*** MATERIAL FOR THE TASK Section Begins ***

(* ===== verification/JsonReader.v ===== *)
(** * Reading JSON into a struct (encoding/json)

    Decoding an object into a struct visits its members in order: a member is
    stored in the field its name matches, later ones win, [null] leaves a scalar
    field as it is and empties a slice, and a value of the wrong type makes the
    whole decoding fail. Splitting the bytes into raw members and elements, and
    reading one scalar, belong to the package and are parameters. *)

From S2P Require Import Prelude GoStd GoText Digits Externals ProjectionPayload TextProofs.
From Stdlib Require Import Ascii.

Local Open Scope go_scope.

(** ** Valid UTF-8 ([utf8.ValidString])

    [json.Marshal] replaces bytes that are not UTF-8, so only valid text is read
    back as it was. *)

Definition byte_in (lo hi : N) (a : ascii) : bool := ((lo <=? code a) && (code a <=? hi))%N.
Definition continuation : ascii -> bool := byte_in 128 191.

(** The range of the second byte, by the first one: [None] for a byte that
    starts no sequence; the number of bytes after the second. *)
Definition sequence_start (a : ascii) : option (N * N * nat) :=
  if byte_in 194 223 a then Some (128, 191, 0%nat)%N
  else if byte_in 224 224 a then Some (160, 191, 1%nat)%N
  else if byte_in 237 237 a then Some (128, 159, 1%nat)%N
  else if byte_in 225 239 a then Some (128, 191, 1%nat)%N
  else if byte_in 240 240 a then Some (144, 191, 2%nat)%N
  else if byte_in 241 243 a then Some (128, 191, 2%nat)%N
  else if byte_in 244 244 a then Some (128, 143, 2%nat)%N
  else None.

Fixpoint ValidString (s : string) : bool :=
  match s with
  | EmptyString => true
  | String a rest =>
      if (code a <? 128)%N then ValidString rest
      else match sequence_start a, rest with
           | Some (lo, hi, n), String b rest =>
               byte_in lo hi b &&
               match n, rest with
               | 0%nat, _ => ValidString rest
               | 1%nat, String c rest => continuation c && ValidString rest
               | _, String c (String d rest) => continuation c && continuation d && ValidString rest
               | _, _ => false
               end
           | _, _ => false
           end
  end.

Lemma graphic_valid s : string_forallb graphic s = true -> ValidString s = true.
Proof.
  induction s as [|a s IH]; [done|]. cbn [string_forallb ValidString]. intros Hs. split_bools.
  match goal with H : graphic a = true |- _ => unfold graphic in H; apply andb_true_iff in H as [_ Ha%N.leb_le] end.
  rewrite (proj2 (N.ltb_lt _ _)) by lia. by apply IH.
Qed.

(** ** [strconv.ParseInt(s, 10, 64)] *)
Definition ParseInt (s : string) : option Z :=
  let signed (sign : Z) (digits : list ascii) : option Z :=
    match digits with
    | [] => None
    | _ => n ← digits_value 0 digits ;
           let z := (sign * Z.of_N n)%Z in
           if ((min_int64 <=? z) && (z <=? max_int64))%Z then Some z else None
    end in
  match bytes s with
  | a :: rest => if (code a =? 45)%N then signed (-1)%Z rest else if (code a =? 43)%N then signed 1%Z rest else signed 1%Z (a :: rest)
  | [] => None
  end.

(** ** The package *)

Class JsonReader `{Externals} := {
  json_compact : string -> Prop;                              (* the text of one value, without white space around it *)
  json_members : string -> option (list (string * string));   (* the first value of a stream as an object: names and raw values *)
  json_elements : string -> option (list string);             (* a raw value into a []json.RawMessage *)
  json_unmarshal_string : string -> option string;            (* a raw value into a string *)
  json_unmarshal_number : string -> option string;            (* a raw value into a json.Number *)
  json_unmarshal_int : string -> option Z;                    (* a raw value into an int *)
  json_name_matches : string -> string -> bool;               (* the tag of a field and the name of a member *)
}.

(** Lower-case letters and underscores. *)
Definition plain_name (name : string) : bool := string_forallb (fun a => byte_in 97 122 a || (code a =? 95)%N) name.

(** Values that [Marshal] wrote are compact and read back as they were; an
    object and an array have the members and elements they were written with. *)
Class JsonReaderLaws `{R : JsonReader} : Prop := {
  compact_string s : json_compact (json_marshal_string s);
  compact_number n : json_compact (Itoa n);
  compact_bool b : json_compact (json_bool b);
  compact_value v : json_compact (json_marshal v);
  compact_struct fields : Forall (fun kv => plain_name kv.1 = true /\ json_compact kv.2) fields -> json_compact (json_struct fields);
  compact_slice items : Forall json_compact items -> json_compact (json_slice items);
  members_struct fields : Forall (fun kv => plain_name kv.1 = true /\ json_compact kv.2) fields ->
    json_members (json_struct fields) = Some fields;
  elements_slice items : Forall json_compact items -> json_elements (json_slice items) = Some items;
  unmarshal_string s : ValidString s = true -> json_unmarshal_string (json_marshal_string s) = Some s;
  unmarshal_number n : json_unmarshal_number (Itoa n) = Some (Itoa n);
  unmarshal_int n : (Z.of_N n <= max_int64)%Z -> json_unmarshal_int (Itoa n) = Some (Z.of_N n);
  marshal_not_null s : json_marshal_string s <> "null";
  name_matches tag name : plain_name tag = true -> plain_name name = true -> json_name_matches tag name = bool_decide (tag = name);
}.

(** ** The fields of a struct *)
Section fields.
Context `{R : JsonReader}.

(** The members a field receives, one after the other. *)
Definition field {A} (store : A -> string -> option A) (zero : A) (tag : string) (members : list (string * string)) : option A :=
  foldl (fun acc kv => current ← acc ; if json_name_matches tag kv.1 then store current kv.2 else Some current) (Some zero) members.

(** A scalar keeps its value when it meets [null]. *)
Definition scalar {A} (read : string -> option A) (current : A) (raw : string) : option A :=
  if raw ==? "null" then Some current else read raw.

Definition string_field : string -> list (string * string) -> option string := field (scalar json_unmarshal_string) "".
Definition number_field : string -> list (string * string) -> option string := field (scalar json_unmarshal_number) "".
Definition int_field : string -> list (string * string) -> option Z := field (scalar json_unmarshal_int) 0%Z.
Definition slice_field : string -> list (string * string) -> option (list string) := field (fun _ raw => json_elements raw) [].

Context {RL : JsonReaderLaws}.

Definition plain_fields (members : list (string * string)) : Prop :=
  NoDup members.*1 /\ Forall (fun kv => plain_name kv.1 = true) members.

(** Where names are plain and distinct, a field receives the member of its name. *)
Lemma field_skip {A} (store : A -> string -> option A) tag members : forall acc,
  plain_name tag = true -> Forall (fun kv => plain_name kv.1 = true) members -> tag ∉ members.*1 ->
  foldl (fun acc kv => current ← acc ; if json_name_matches tag kv.1 then store current kv.2 else Some current) acc members = acc.
Proof.
  induction members as [|[k v] members IH]; intros acc Htag Hplain Hnin; [done|]. cbn [foldl].
  apply Forall_cons in Hplain as [Hk Hplain]. cbn [fst] in *. cbn [fmap list_fmap fst] in Hnin. apply not_elem_of_cons in Hnin as [Hne Hnin].
  rewrite name_matches, bool_decide_eq_false_2 by done. rewrite IH by done. by destruct acc.
Qed.

Lemma field_found {A} (store : A -> string -> option A) zero tag members v : plain_name tag = true -> plain_fields members ->
  (tag, v) ∈ members -> field store zero tag members = store zero v.
Proof.
  unfold field. intros Htag [Hnd Hplain] Hin. apply list_elem_of_split in Hin as (l & k & ->).
  rewrite fmap_app in Hnd. cbn [fmap list_fmap fst] in Hnd. apply NoDup_app in Hnd as (_ & Hl & [Hk _]%NoDup_cons).
  apply Forall_app in Hplain as [Hpl [_ Hpk]%Forall_cons]. rewrite foldl_app. cbn [foldl].
  rewrite (field_skip store tag l), name_matches by (try done; intros Hin; apply (Hl tag Hin); by left).
  cbn [fst]. rewrite eq_self. cbn [mbind option_bind snd]. by apply field_skip.
Qed.

Lemma string_field_found tag members s : plain_name tag = true -> plain_fields members -> str tag s ∈ members -> ValidString s = true ->
  string_field tag members = Some s.
Proof.
  intros Ht Hp Hin Hs. unfold string_field. rewrite (field_found _ _ _ _ _ Ht Hp Hin). unfold scalar.
  rewrite bool_decide_eq_false_2 by apply marshal_not_null. by apply unmarshal_string.
Qed.

Lemma Itoa_not_null n : Itoa n <> "null".
Proof. intros Hn. pose proof (Itoa_value n) as Hv. by rewrite Hn in Hv. Qed.

Lemma number_field_found tag members n : plain_name tag = true -> plain_fields members -> (tag, Itoa n) ∈ members ->
  number_field tag members = Some (Itoa n).
Proof.
  intros Ht Hp Hin. unfold number_field. rewrite (field_found _ _ _ _ _ Ht Hp Hin). unfold scalar.
  rewrite bool_decide_eq_false_2 by apply Itoa_not_null. apply unmarshal_number.
Qed.

Lemma int_field_found tag members n : plain_name tag = true -> plain_fields members -> (tag, Itoa n) ∈ members ->
  (Z.of_N n <= max_int64)%Z -> int_field tag members = Some (Z.of_N n).
Proof.
  intros Ht Hp Hin Hn. unfold int_field. rewrite (field_found _ _ _ _ _ Ht Hp Hin). unfold scalar.
  rewrite bool_decide_eq_false_2 by apply Itoa_not_null. by apply unmarshal_int.
Qed.

Lemma slice_field_found tag members items : plain_name tag = true -> plain_fields members -> (tag, json_slice items) ∈ members ->
  Forall json_compact items -> slice_field tag members = Some items.
Proof. intros Ht Hp Hin Hi. unfold slice_field. rewrite (field_found _ _ _ _ _ Ht Hp Hin). by apply elements_slice. Qed.
End fields.

Lemma ParseInt_Itoa n : (Z.of_N n <= max_int64)%Z -> ParseInt (Itoa n) = Some (Z.of_N n).
Proof.
  intros Hn. unfold ParseInt. pose proof (Itoa_value n) as Hv. pose proof (Itoa_digits n) as Hd. rewrite string_forallb_bytes in Hd.
  destruct (bytes (Itoa n)) as [|a rest] eqn:Hb.
  - injection Hv as <-. by vm_compute in Hb.
  - cbn [forallb] in Hd. apply andb_true_iff in Hd as [Ha _]. unfold is_digit in Ha. apply andb_true_iff in Ha as [Ha%N.leb_le _].
    rewrite !(proj2 (N.eqb_neq _ _)) by lia. rewrite Hv. cbn [mbind option_bind]. rewrite Z.mul_1_l.
    rewrite (proj2 (Z.leb_le min_int64 _)), (proj2 (Z.leb_le _ max_int64)) by (try done; unfold min_int64; lia). done.
Qed.
(** ** Assessment *)

Definition Assess (snapshot : QuoteSnapshot) (asOf : Time) (requirements : QuoteRequirements) :
    outcome QuoteAssessment :=
  wrap "assess quote snapshot: %w" (QuoteSnapshot_Validate snapshot) ;;
  let evaluatedAt := utc_micro asOf in
  validateRequiredTimestamp evaluatedAt ;;
  reject (requirements.(qr_MaxAge) <? 0)%Z "quote assessment max age cannot be negative" ;;
  allowedMarket ← normalizeAllowedStatuses requirements.(qr_AllowedMarketStatuses) ;
  allowedSession ← normalizeAllowedStatuses requirements.(qr_AllowedSessionStatuses) ;
  fail_if (is_nil snapshot.(snap_AvailableAt)) AssessmentMissingAvailability
    "observation has no decision-availability time" ;;
  availableAt ← deref snapshot.(snap_AvailableAt) ;
  fail_if (After availableAt evaluatedAt) AssessmentFutureObservation
    "observation was not available at the requested time" ;;
  fail_if (requirements.(qr_RequireSource) && (snapshot.(snap_Source) ==? "")) AssessmentMissingSource
    "source is required" ;;
  fail_if (requirements.(qr_RequireVenueContract) && is_nil snapshot.(snap_VenueContractID))
    AssessmentMissingVenueContract "dated venue mechanics are required" ;;
  fail_if (requirements.(qr_RequireBid) && is_nil snapshot.(snap_Bid)) AssessmentMissingBid "bid is required" ;;
  fail_if (requirements.(qr_RequireAsk) && is_nil snapshot.(snap_Ask)) AssessmentMissingAsk "ask is required" ;;
  fail_if (requirements.(qr_RequireBidDepth) && negb (hasDepthSide snapshot DepthSideBid)) AssessmentMissingBidDepth
    "bid depth is required" ;;
  fail_if (requirements.(qr_RequireAskDepth) && negb (hasDepthSide snapshot DepthSideAsk)) AssessmentMissingAskDepth
    "ask depth is required" ;;
  let marketRequired := requirements.(qr_RequireMarketStatus) || (0 <? length allowedMarket)%nat in
  fail_if (marketRequired && (snapshot.(snap_MarketStatus) ==? "")) AssessmentMissingMarketStatus
    "market status is required" ;;
  fail_if ((0 <? length allowedMarket)%nat && negb (statusAllowed snapshot.(snap_MarketStatus) allowedMarket))
    AssessmentMarketNotExecutable "market status is not allowed" ;;
  let sessionRequired := requirements.(qr_RequireSessionStatus) || (0 <? length allowedSession)%nat in
  fail_if (sessionRequired && (snapshot.(snap_SessionStatus) ==? "")) AssessmentMissingSessionStatus
    "session status is required" ;;
  fail_if ((0 <? length allowedSession)%nat && negb (statusAllowed snapshot.(snap_SessionStatus) allowedSession))
    AssessmentSessionNotExecutable "session status is not allowed" ;;
  let exchangeAge := TimeSub evaluatedAt <$> snapshot.(snap_ExchangeAt) in
  (if (0 <? requirements.(qr_MaxAge))%Z then
     fail_if (is_nil exchangeAge) AssessmentMissingExchangeTime "exchange time is required to calculate quote age" ;;
     age ← deref exchangeAge ;
     fail_if (requirements.(qr_MaxAge) <? age)%Z AssessmentStaleQuote "exchange age %s exceeds %s"
   else Ok tt) ;;
  Ok {| qa_SnapshotID := snapshot.(snap_ID);
        qa_VenueContractID := snapshot.(snap_VenueContractID);
        qa_EvaluatedAt := evaluatedAt;
        qa_ExchangeAge := exchangeAge;
        qa_ReceiveAge := TimeSub evaluatedAt snapshot.(snap_ReceivedAt);
        qa_AvailabilityAge := TimeSub evaluatedAt availableAt;
        qa_TransportLatency := TimeSub snapshot.(snap_ReceivedAt) <$> snapshot.(snap_ExchangeAt);
        qa_ValidationLatency := Some (TimeSub availableAt snapshot.(snap_ReceivedAt));
        qa_Spread := match snapshot.(snap_Bid), snapshot.(snap_Ask) with
                     | Some bid, Some ask => Some (Sub ask bid)
                     | _, _ => None
                     end |}.

(** [reference.Validate()] and [contract.Validate()] become the detail of an
    assessment error, not a wrapped error. *)
Definition as_failure (code : AssessmentCode) (detail : string) (m : outcome unit) : outcome unit :=
  match m with Err _ => Err (assessmentFailure code detail) | _ => m end.

Definition ValidateInstrumentEligibility (snapshot : QuoteSnapshot) (reference : Instrument) (asOf : Time) :
    outcome unit :=
  wrap "validate quote snapshot instrument eligibility: %w" (QuoteSnapshot_Validate snapshot) ;;
  as_failure AssessmentInstrumentNotExecutable "instrument reference is invalid: %v" (Instrument_Validate reference) ;;
  fail_if (reference.(inst_ID) !=? snapshot.(snap_InstrumentID)) AssessmentInstrumentMismatch
    "instrument reference does not match the observation" ;;
  fail_if (reference.(inst_Status) !=? StatusActive) AssessmentInstrumentNotExecutable
    "instrument status %q is not active" ;;
  let evaluatedAt := utc_micro asOf in
  validateRequiredTimestamp evaluatedAt ;;
  fail_if (some_and (fun expiration => negb (Before evaluatedAt expiration)) reference.(inst_Expiration))
    AssessmentInstrumentNotExecutable "instrument is expired at the requested time".
(* ===== verification/LifecycleAggregate.v ===== *)
(** * Commands, transitions and replay (internal/execution/lifecycle)

    [Propose] (intent.go), [Route], [Acknowledge] (order.go), [RecordFill]
    (fill.go) and everything of aggregate.go. A command reads the current
    aggregate and returns one [Transition]; [ApplyTransition] checks a
    transition against the aggregate and returns the next one; [Replay] folds
    it over the stored history. [now] is [time.Now()]. *)

From S2P Require Import Prelude GoStd Externals EconomicId Account Instrument Transaction SourceEvent Normalization.
From S2P Require Import Snapshot Lifecycle.

Local Open Scope go_scope.

(** ** validEventTransition *)

Definition bound_states (s : State) : bool := (s ==? StateWorking) || (s ==? StatePartiallyFilled).
Definition open_states (s : State) : bool :=
  (s ==? StateRouted) || (s ==? StateWorking) || (s ==? StatePartiallyFilled).

Definition validEventTransition (kind : EventKind) (observationClass : ObservationClass) (prior next : State) : bool :=
  if (observationClass ==? ObservationCorrection) || (observationClass ==? ObservationBust) then
    ((kind ==? EventFillCorrectionObserved) || (kind ==? EventFillBustObserved)) &&
    (prior !=? StateNone) && (prior !=? StateFailedReconciliation) && (next ==? StateFailedReconciliation)
  else if observationClass !=? ObservationOrdinary then false
  else
    match kind with
    | EventIntentProposed => (prior ==? StateNone) && (next ==? StateProposed)
    | EventIntentAllocated => (prior ==? StateProposed) && (next ==? StateAllocated)
    | EventRiskApproved => (prior ==? StateAllocated) && (next ==? StateRiskApproved)
    | EventRiskRejected => (prior ==? StateAllocated) && (next ==? StateRiskRejected)
    | EventOrderRouted => (prior ==? StateRiskApproved) && (next ==? StateRouted)
    | EventOrderWorking => (prior ==? StateRouted) && (next ==? StateWorking)
    | EventCancelRequested => bound_states prior && (next ==? prior)
    | EventFillAcknowledged => (prior ==? StateRouted) && ((next ==? StatePartiallyFilled) || (next ==? StateFilled))
    | EventFillRecorded => bound_states prior && ((next ==? StatePartiallyFilled) || (next ==? StateFilled))
    | EventOrderCancelled => open_states prior && (next ==? StateCancelled)
    | EventOrderExpired => open_states prior && (next ==? StateExpired)
    | EventOrderRejected => open_states prior && (next ==? StateRejected)
    | EventUnknownVenueState | EventContradictoryVenueState =>
        (prior !=? StateNone) && (prior !=? StateFailedReconciliation) && (next ==? StateFailedReconciliation)
    | EventFillCorrectionObserved | EventFillBustObserved | EventKindOther _ => false
    end.
Lemma inv_step a t a' : lifecycle_inv a -> ApplyTransition (Some a) (Some t) = Ok a' -> lifecycle_inv a'.
Proof.
  intros Hinv Happ. pose proof (applied_admitted _ _ _ Happ) as Had. apply applied_case in Happ. unfold apply_case in Happ.
  pose proof (admitted_ends _ _ _ Had eq_refl) as Hends.
  destruct (ev_Kind _) eqn:Hk.
  - destruct Hends as [Hp _]. pose proof (li_stage a Hinv) as Hs. unfold stage in Hs. by rewrite Hp in Hs.
  - by eapply inv_allocated.
  - eapply inv_risk; eauto.
  - eapply inv_risk; eauto.
  - by eapply inv_routed.
  - by eapply inv_working.
  - by eapply inv_cancel_requested.
  - eapply inv_fill; eauto.
  - eapply inv_fill; eauto.
  - eapply inv_terminal; eauto. rewrite Hk, !elem_of_cons. auto.
  - eapply inv_terminal; eauto. rewrite Hk, !elem_of_cons. auto.
  - eapply inv_terminal; eauto. rewrite Hk, !elem_of_cons. auto.
  - unfold apply_venue_failure in Happ. inv_ok Happ. subst a'. apply inv_failure; [done|done|by apply Hends].
  - unfold apply_venue_failure in Happ. inv_ok Happ. subst a'. apply inv_failure; [done|done|by apply Hends].
  - unfold apply_revision in Happ. inv_ok Happ. subst a'. apply inv_failure; [done|done|by apply Hends].
  - unfold apply_revision in Happ. inv_ok Happ. subst a'. apply inv_failure; [done|done|by apply Hends].
  - done.
Qed.

(** ** Monotonicity: facts are added, never changed *)

Record extends (a a' : Aggregate) : Prop := {
  ex_intent : a'.(agg_Intent) = a.(agg_Intent);
  ex_allocation q : a.(agg_AllocatedQuantity) = Some q -> a'.(agg_AllocatedQuantity) = Some q;
  ex_order o : a.(agg_Order) = Some o -> a'.(agg_Order) = Some o;
  ex_binding b : a.(agg_Binding) = Some b -> a'.(agg_Binding) = Some b;
  ex_fills : a.(agg_Fills) `prefix_of` a'.(agg_Fills);
  ex_events : a.(agg_Events) `prefix_of` a'.(agg_Events);
}.

#[global] Instance extends_preorder : PreOrder extends.
Proof.
  split; [by split|]. intros a b c [] []. split; auto; [congruence|by etrans|by etrans].
Qed.

Lemma step_extends a t a' : lifecycle_inv a -> ApplyTransition (Some a) (Some t) = Ok a' ->
  extends a a' /\ a'.(agg_Events) = a.(agg_Events) ++ [t.(tr_Event)] /\ a'.(agg_State) = t.(tr_Event).(ev_NextState).
Proof.
  intros Hinv Happ. pose proof (applied_admitted _ _ _ Happ) as Had. apply applied_case in Happ. unfold apply_case in Happ.
  pose proof (admitted_ends _ _ _ Had eq_refl) as Hends. pose proof (li_stage a Hinv) as Hstage. unfold stage in Hstage.
  assert (Hun : forall e, extends a (unchanged a e)) by (split; cbn; auto; by eexists).
  destruct (ev_Kind _) eqn:Hk; cbn [edge_ends] in Hends;
    try (by (unfold apply_risk, apply_cancel_requested, apply_terminal, apply_revision, apply_venue_failure in Happ;
             inv_ok Happ; subst a'; split; [apply Hun|done])).
  - destruct Hends as [Hp _]. rewrite Hp in Hstage. unfold apply_allocated in Happ. inv_ok Happ. subst a'.
    destruct Hstage as (Hq & _). split; [|done]. split; cbn; auto; [by rewrite Hq|by eexists].
  - destruct Hends as [Hp _]. rewrite Hp in Hstage. unfold apply_routed in Happ. inv_ok Happ. facts.
    split; [|done]. split; cbn; auto; [congruence|by eexists].
  - unfold apply_working in Happ. inv_ok Happ. facts. split; [|done]. split; cbn; auto; [congruence|by eexists].
  - apply apply_fill_facts in Happ as (o & b & f & []). subst a'. split; [|done].
    split; cbn; auto; [|by eexists|by eexists]. intros b' Hb'. destruct fa_binding0 as [Hb|(Hb & _)]; congruence.
  - apply apply_fill_facts in Happ as (o & b & f & []). subst a'. split; [|done].
    split; cbn; auto; [|by eexists|by eexists]. intros b' Hb'. destruct fa_binding0 as [Hb|(Hb & _)]; congruence.
Qed.
End lifecycle_proofs.
(* ===== verification/LifecycleTheorems.v ===== *)
(** * Correctness of the execution lifecycle

    Reachable aggregates, the commands that drive them, and replay. *)

From S2P Require Import Prelude GoStd Externals EconomicId Account Instrument Transaction SourceEvent Normalization.
From S2P Require Import Snapshot Lifecycle LifecycleAggregate LifecycleProofs.

Local Open Scope go_scope.

(** Project the fields of a transition and its event, and nothing else. *)
Ltac ev_cbn :=
  cbn [event_only no_children tr_Event tr_Order tr_Binding tr_Fill tr_Normalization set_context
       ctx_OrderID ctx_BindingID ctx_FillID ctx_PolicyKind ctx_PolicyVersion ctx_QuantityDelta
       ctx_CumulativeFillQuantity ctx_QuoteSnapshotID ev_ID ev_IngestSequence ev_IntentID ev_OrderID ev_BindingID
       ev_FillID ev_Kind ev_ObservationClass ev_PriorState ev_NextState ev_AccountID ev_Environment ev_OriginType
       ev_OriginID ev_StrategyVersionID ev_PolicyKind ev_PolicyVersion ev_QuantityDelta ev_CumulativeFillQuantity
       ev_QuoteSnapshotID ev_OriginalFillID ev_OriginalSourceEventID ev_Source ev_SourceNamespace ev_SourceEventID
       ev_SourceRevision ev_ReceivedAt
       required mbind outcome_bind reject wrap deref is_nil points_to some_and negb orb andb fmap option_fmap option_map].

Section lifecycle_theorems.
Context {E : Externals} {L : ExternalLaws}.
Local Open Scope Q_scope.

#[local] Opaque DeterministicUUID Sum256.

(** ** Steps, runs and reachable aggregates *)

Inductive step (a : Aggregate) : Transition -> Aggregate -> Prop :=
  | step_apply t a' : ApplyTransition (Some a) (Some t) = Ok a' -> step a t a'.

Inductive run (a : Aggregate) : list Transition -> Aggregate -> Prop :=
  | run_nil : run a [] a
  | run_cons t a' ts a'' : step a t a' -> run a' ts a'' -> run a (t :: ts) a''.

Inductive reachable : Aggregate -> Prop :=
  | reach_propose now input a : Propose now input = Ok a -> reachable a
  | reach_step a t a' : reachable a -> step a t a' -> reachable a'.

(** An aggregate that holds nothing but its proposal. *)
Lemma proposed_inv intent e :
  Intent_Validate intent = Ok tt -> Event_Validate e = Ok tt -> e.(ev_IntentID) = intent.(intent_ID) ->
  e.(ev_PriorState) = StateNone -> e.(ev_NextState) = StateProposed ->
  lifecycle_inv (MkAggregate intent StateProposed None None None [] [e]).
Proof.
  intros Hi He Hid Hp Hn. split; cbn; try done.
  - intros f Hf. by apply elem_of_nil in Hf.
  - by apply Forall_singleton.
Qed.

Lemma newEvent_facts now intent kind prior next input created e :
  newEvent now intent kind prior next input created = Ok e ->
  e.(ev_Kind) = kind /\ e.(ev_PriorState) = prior /\ e.(ev_NextState) = next /\
  e.(ev_IntentID) = intent.(intent_ID) /\ e.(ev_AccountID) = intent.(intent_AccountID) /\
  e.(ev_Environment) = intent.(intent_Environment) /\ e.(ev_OriginType) = intent.(intent_OriginType) /\
  e.(ev_OriginID) = intent.(intent_OriginID) /\ e.(ev_StrategyVersionID) = intent.(intent_StrategyVersionID).
Proof. unfold newEvent. intros Hn. inv_ok Hn. by subst e. Qed.

Definition intent_context (i : Intent) (e : Event) : Prop :=
  e.(ev_IntentID) = i.(intent_ID) /\ e.(ev_AccountID) = i.(intent_AccountID) /\
  e.(ev_Environment) = i.(intent_Environment) /\ e.(ev_OriginType) = i.(intent_OriginType) /\
  e.(ev_OriginID) = i.(intent_OriginID) /\ e.(ev_StrategyVersionID) = i.(intent_StrategyVersionID).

*** MATERIAL FOR THE TASK Section Ends ***

### WHAT THE TASK REQUIRES
Using the entries above, repeat only the lines from the one containing "Lemma inv_step a" through the one containing "ex_fills : a.(agg_Fills)", end lines included.

### WORKED SOLUTION
Lemma inv_step a t a' : lifecycle_inv a -> ApplyTransition (Some a) (Some t) = Ok a' -> lifecycle_inv a'.
Proof.
  intros Hinv Happ. pose proof (applied_admitted _ _ _ Happ) as Had. apply applied_case in Happ. unfold apply_case in Happ.
  pose proof (admitted_ends _ _ _ Had eq_refl) as Hends.
  destruct (ev_Kind _) eqn:Hk.
  - destruct Hends as [Hp _]. pose proof (li_stage a Hinv) as Hs. unfold stage in Hs. by rewrite Hp in Hs.
  - by eapply inv_allocated.
  - eapply inv_risk; eauto.
  - eapply inv_risk; eauto.
  - by eapply inv_routed.
  - by eapply inv_working.
  - by eapply inv_cancel_requested.
  - eapply inv_fill; eauto.
  - eapply inv_fill; eauto.
  - eapply inv_terminal; eauto. rewrite Hk, !elem_of_cons. auto.
  - eapply inv_terminal; eauto. rewrite Hk, !elem_of_cons. auto.
  - eapply inv_terminal; eauto. rewrite Hk, !elem_of_cons. auto.
  - unfold apply_venue_failure in Happ. inv_ok Happ. subst a'. apply inv_failure; [done|done|by apply Hends].
  - unfold apply_venue_failure in Happ. inv_ok Happ. subst a'. apply inv_failure; [done|done|by apply Hends].
  - unfold apply_revision in Happ. inv_ok Happ. subst a'. apply inv_failure; [done|done|by apply Hends].
  - unfold apply_revision in Happ. inv_ok Happ. subst a'. apply inv_failure; [done|done|by apply Hends].
  - done.
Qed.

(** ** Monotonicity: facts are added, never changed *)

Record extends (a a' : Aggregate) : Prop := {
  ex_intent : a'.(agg_Intent) = a.(agg_Intent);
  ex_allocation q : a.(agg_AllocatedQuantity) = Some q -> a'.(agg_AllocatedQuantity) = Some q;
  ex_order o : a.(agg_Order) = Some o -> a'.(agg_Order) = Some o;
  ex_binding b : a.(agg_Binding) = Some b -> a'.(agg_Binding) = Some b;
  ex_fills : a.(agg_Fills) `prefix_of` a'.(agg_Fills);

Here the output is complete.